La deuxième partie, La Bible, source d’anarchie défend la thèse selon laquelle le message du Christ, puissamment révolutionnaire, s’oppose aux différentes formes de domination de l’homme par l’homme selon le sens composé à partir du grec an-arkhé. Cette partie se présente donc comme une forme d’exégèse et s’attarde aussi sur la Bible hébraïque, problématique de ce point de vue, en raison de l’omniprésence des figures royales. Jacques Ellul fait aussi œuvre d’historien, en replaçant le message christique dans son contexte et particulièrement dans celui de l’affrontement avec le pouvoir romain et le pouvoir hérodien, dépendant des Romains. Un élément est particulièrement intéressant dans cette partie du livre, la réflexion sur le Diable, bâti sur le terme grec diabolos, qui signifie « le diviseur ». Pour Ellul, « l’Etat et la politique sont facteurs de division entre les hommes ». Cette réflexion pourrait faire écho à cet extrait de l’Epitre aux Galates de Paul de Tarse : « Il n’y a plus ni Juif, ni Grec ; il n’y a plus ni esclave, ni homme libre ; il n’y a plus l’homme et la femme ; car tous, vous n’êtes qu’un en Jésus-Christ. » Un chrétien doit donner sa priorité à la Foi et tenter de rompre les barrières qui divisent l’humanité. La sous-partie Apocalypse est d’ailleurs très claire sur ces différents points d’après l’auteur : « […] il y’a une opposition radicale entre la Majesté de Dieu et toutes les puissances et pouvoirs de la terre (d’où l’erreur considérable de ceux qui disent qu’il y’a continuité entre le pouvoir divin et les pouvoirs terrestres, ou encore, comme sous la monarchie, qu’à un Dieu unique, tout-puissant, régnant dans le ciel, doit correspondre sur Terre un Roi unique, également tout-puissant ; l’Apocalypse dit exactement le contraire !) »

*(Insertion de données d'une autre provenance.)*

(** The connection of a [DhtClient]: [msgBufs] says that both message buffers are there. *)
Record Connection : Type := mkConnection {
  state : DhtClientState; _clientRpc : option P; _remoteRpcId : Z; msgBufs : bool }.

(** The part of [DhtCore] that concerns clients.  [sessions] are the [_sessionId]s of the
    neighbours, [_threadDhtClient] gives the client of each thread. *)
Record DhtClients : Type := mkDhtClients {
  dht : DhtCore; sessions : list Z; numOfDhtThreads : Z; baseDhtId : Z; randomSeed : Z;
  nextRpcId : Z; numberOfClientThreads : Z;
  clients : list Connection; _threadDhtClient : gmap nat nat; _registeredDhtClients : list nat }.

#[local] Abbreviation NM A := (M exn DhtClients A).

(** What the constructor of [DhtCore] leaves; [DhtServer] sets [nextRpcId] to [rpcs]. *)
Definition clients_init (d : DhtCore) (threads base seed rpcs : Z) : DhtClients :=
  mkDhtClients d (replicate (length (_neighbors d)) ERPC_SESSION_NOT_SET) (u8 threads) (u8 base) (u64 seed)
    rpcs 0 [] ∅ [].

Definition set_clients (l : list Connection) (s : DhtClients) : DhtClients :=
  mkDhtClients (dht s) (sessions s) (numOfDhtThreads s) (baseDhtId s) (randomSeed s) (nextRpcId s)
    (numberOfClientThreads s) l (_threadDhtClient s) (_registeredDhtClients s).
Definition set_sessions (l : list Z) (s : DhtClients) : DhtClients :=
  mkDhtClients (dht s) l (numOfDhtThreads s) (baseDhtId s) (randomSeed s) (nextRpcId s)
    (numberOfClientThreads s) (clients s) (_threadDhtClient s) (_registeredDhtClients s).
Definition set_counters (rpc n : Z) (s : DhtClients) : DhtClients :=
  mkDhtClients (dht s) (sessions s) (numOfDhtThreads s) (baseDhtId s) (randomSeed s) rpc n
    (clients s) (_threadDhtClient s) (_registeredDhtClients s).

Definition mod_client (c : nat) (f : Connection -> Connection) : NM unit := cmod (fun s => set_clients (alter f c (clients s)) s).
Definition set_state (st : DhtClientState) (k : Connection) : Connection :=
  mkConnection st (_clientRpc k) (_remoteRpcId k) (msgBufs k).
Definition set_rpc (p : P) (k : Connection) : Connection := mkConnection (state k) (Some p) (_remoteRpcId k) (msgBufs k).
Definition set_remote (i : Z) (k : Connection) : Connection := mkConnection (state k) (_clientRpc k) i (msgBufs k).
Definition set_msgBufs (k : Connection) : Connection := mkConnection (state k) (_clientRpc k) (_remoteRpcId k) true.

(** The endpoint of a client; a null pointer is undefined behaviour. *)
Definition get_rpc (c : nat) : NM P := fun s =>
  match clients s !! c ≫= _clientRpc with Some p => (Ret p, s) | None => (Undef, s) end.
Definition get_conn (c : nat) : NM Connection := fun s =>
  match clients s !! c with Some k => (Ret k, s) | None => (Undef, s) end.

(** ** [DhtClient] *)

Definition DhtClient_init : Connection := mkConnection DHT_CLIENT_INIT None 0 false.

Definition WAIT_FOR_NEIGHBOUR_INTERVAL : Z := 100.
Definition WAIT_FOR_NEIGHBOUR_RETRIES : nat := 10.

Definition getUri (n : DhtNode) : string := (ip n +:+ ":" +:+ pretty (port n))%string.

(** [while (!is_connected && numberOfRetries--) run_event_loop]. *)
Fixpoint wait_connected (retries : nat) (n : Z) (p : P) : P :=
  if is_connected n p then p
  else match retries with
       | O => p
       | S r => wait_connected r n (run_event_loop WAIT_FOR_NEIGHBOUR_INTERVAL p)
       end.

Definition _initializeNode (c : nat) (j : nat) : NM unit :=
  let! s := cget in
  match _neighbors (dht s) !! j with
  | None => cundef
  | Some node =>
      let! p := get_rpc c in
      let! k := get_conn c in
      let (sessionNum, p) := create_session (getUri node) (_remoteRpcId k) p in
      let p := wait_connected WAIT_FOR_NEIGHBOUR_RETRIES sessionNum p in
      mod_client c (set_rpc p) ;;;
      if is_connected sessionNum p then cmod (fun s => set_sessions (<[j := sessionNum]> (sessions s)) s)
      else cthrow (OperationFailedException DHT_CONNECT_ERROR)
  end.

(** The loop over the neighbours, from [j]. *)
Fixpoint init_nodes (c : nat) (j : nat) (rest : nat) : NM unit :=
  match rest with
  | O => cret tt
  | S r => _initializeNode c j ;;; init_nodes c (S j) r
  end.

(** [make_unique<MsgBuffer>(alloc_msg_buffer_or_die(...))]. *)
Definition alloc_or_die (c : nat) (size : Z) : NM unit :=
  let! p := get_rpc c in
  match alloc_msg_buffer size p with Some p => mod_client c (set_rpc p) | None => ccrash end.

Definition ERPC_MAX_SIZE : Z := 64 * 1024 + 64.

Definition registerClient (c : nat) : NM unit := cmod (fun s =>
  mkDhtClients (dht s) (sessions s) (numOfDhtThreads s) (baseDhtId s) (randomSeed s) (nextRpcId s)
    (numberOfClientThreads s) (clients s) (_threadDhtClient s) (_registeredDhtClients s ++ [c])).

(** The remote endpoint for the [i]th client: the counter is an [int], the seed is
    unsigned; a remainder by zero is undefined. *)
Definition remote_id (s : DhtClients) (i : Z) : option Z :=
  if numOfDhtThreads s =? 0 then None
  else Some (u8 (baseDhtId s + u64 (randomSeed s + i) mod numOfDhtThreads s)).

Definition initialize (c : nat) : NM unit :=
  let! s := cget in
  let i := numberOfClientThreads s in
  cmod (set_counters (nextRpcId s) (s32 (i + 1))) ;;;
  match remote_id s i with
  | None => cundef
  | Some id =>
      mod_client c (set_remote id) ;;;
      ccatch
        (let! s := cget in
         cmod (set_counters (s32 (nextRpcId s + 1)) (numberOfClientThreads s)) ;;;
         let! p := match rpc_new (s32 (nextRpcId s + 1)) with inl e => cthrow e | inr p => cret p end in
         mod_client c (set_rpc p) ;;;
         registerClient c ;;;
         init_nodes c 0 (length (_neighbors (dht s))) ;;;
         alloc_or_die c ERPC_MAX_SIZE ;;; alloc_or_die c ERPC_MAX_SIZE ;;;
         mod_client c set_msgBufs ;;;
         mod_client c (set_state DHT_CLIENT_READY))
        (fun e => mod_client c (set_state DHT_CLIENT_ERROR) ;;; cthrow e)
  end.

(** [ping]. *)
Definition ping (c : nat) (j : nat) : NM bool :=
  let! k := get_conn c in
  match state k with
  | DHT_CLIENT_READY =>
      let! s := cget in
      match sessions s !! j with
      | None => cundef
      | Some n =>
          if n =? ERPC_SESSION_NOT_SET then _initializeNode c j ;;; cret true
          else let! p := get_rpc c in cret (is_connected n p)
      end
  | _ => cthrow (OperationFailedException DHT_DISABLED_ERROR)
  end.

(** What every remote call starts with, [resizeMsgBuffers]: it needs the endpoint and the
    buffers.  The call then goes to the session of the neighbour, on the client's own
    endpoint: the result is where that leads. *)
Definition call_neighbour (c : nat) (j : nat) : NM (option (string * Z)) :=
  let! k := get_conn c in
  let! p := get_rpc c in
  if msgBufs k then
    let! s := cget in
    match sessions s !! j with Some n => cret (peer p n) | None => cundef end
  else cundef.

(** ** [DhtCore] *)

(** [initClient] on thread [t]. *)
Definition initClient (t : nat) : NM unit :=
  let! s := cget in
  let c := length (clients s) in
  cmod (fun s => mkDhtClients (dht s) (sessions s) (numOfDhtThreads s) (baseDhtId s) (randomSeed s) (nextRpcId s)
                   (numberOfClientThreads s) (clients s ++ [DhtClient_init]) (<[t := c]> (_threadDhtClient s))
                   (_registeredDhtClients s)) ;;;
  initialize c.

Definition getClient (t : nat) : NM nat :=
  let! s := cget in
  (match _threadDhtClient s !! t with None => initClient t | Some _ => cret tt end) ;;;
  let! s := cget in
  match _threadDhtClient s !! t with Some c => cret c | None => cundef end.

(** [~DhtClient]: the buffers are freed when there is an endpoint. *)
Definition DhtClient_delete (c : nat) : NM unit :=
  let! k := get_conn c in
  match _clientRpc k with
  | None => cret tt
  | Some _ => if msgBufs k then mod_client c (fun _ => DhtClient_init) else cundef
  end.

(** [~DhtCore] deletes the registered clients, the last first. *)
Fixpoint delete_all (l : list nat) : NM unit :=
  match l with [] => cret tt | c :: l => DhtClient_delete c ;;; delete_all l end.
Definition DhtCore_delete : NM unit := let! s := cget in delete_all (reverse (_registeredDhtClients s)).

(** ** One client *)

Implicit Types (s : DhtClients) (k : Connection) (p : P) (cs : list Connection).

Lemma wait_connected_peer r : forall n p m, peer (wait_connected r n p) m = peer p m.
Proof.
  induction r as [|r IH]; intros n p m; simpl; destruct (is_connected n p); try done.
  by rewrite IH, run_event_loop_peer.
Qed.

(** A state in which client [c] is [k] and the sessions of the neighbours are [l]. *)
Definition at_client s cs (c : nat) k (l : list Z) : DhtClients := set_sessions l (set_clients (<[c := k]> cs) s).

Lemma mod_client_at s cs c k l f : mod_client c f (at_client s cs c k l) = (Ret tt, at_client s cs c (f k) l).
Proof.
  unfold mod_client, cmod, at_client, set_clients, set_sessions. cbn [clients]. do 3 f_equal.
  revert c. induction cs as [|x cs IH]; intros [|c]; try done. simpl. f_equal. apply IH.
Qed.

Nous ne doutons pas que cette seconde partie, dont nous vous laissons découvrir l’intégralité de la réflexion, pour éviter les raccourcis, suscitera des débats autant au sein des Chrétiens, qu’au sein de tous ceux qui sont attachés à leur terre, à leur patrie.

Ce qui me frappe dans la lecture de ce petit livre, c’est qu’on y trouve une pensée qui s’oppose en bien des points à ce qui fut celle de la Nouvelle Droite et en particulier de celle de Dominique Venner qui notait dans le Choc de l’histoire ou encore dernièrement dans son testament politique que l’Europe n’avait pas de religion identitaire (à l’inverse, par exemple, de l’Inde). La ND proclame une pensée très marquée par le paganisme et l’importance de la hiérarchie (aristocraties), là où Ellul en chrétien sincère s’y oppose. Pourtant, je dois bien admettre que la pensée d’Ellul est fortement « séduisante » car elle présente un christianisme qui s’oppose dans ses bases au monde dans lequel nous vivons et qui offre l’espérance.
Que l’on s’intéresse à la pensée anarchiste, au christianisme ou qu’on cherche quelques « cartouches intellectuelles », la lecture d’Anarchie et Christianisme s’impose. C’est aussi un moyen d’entrer en contact avec la pensée de Jacques Ellul avec ce qu’elle a de plus profonde : sa foi chrétienne.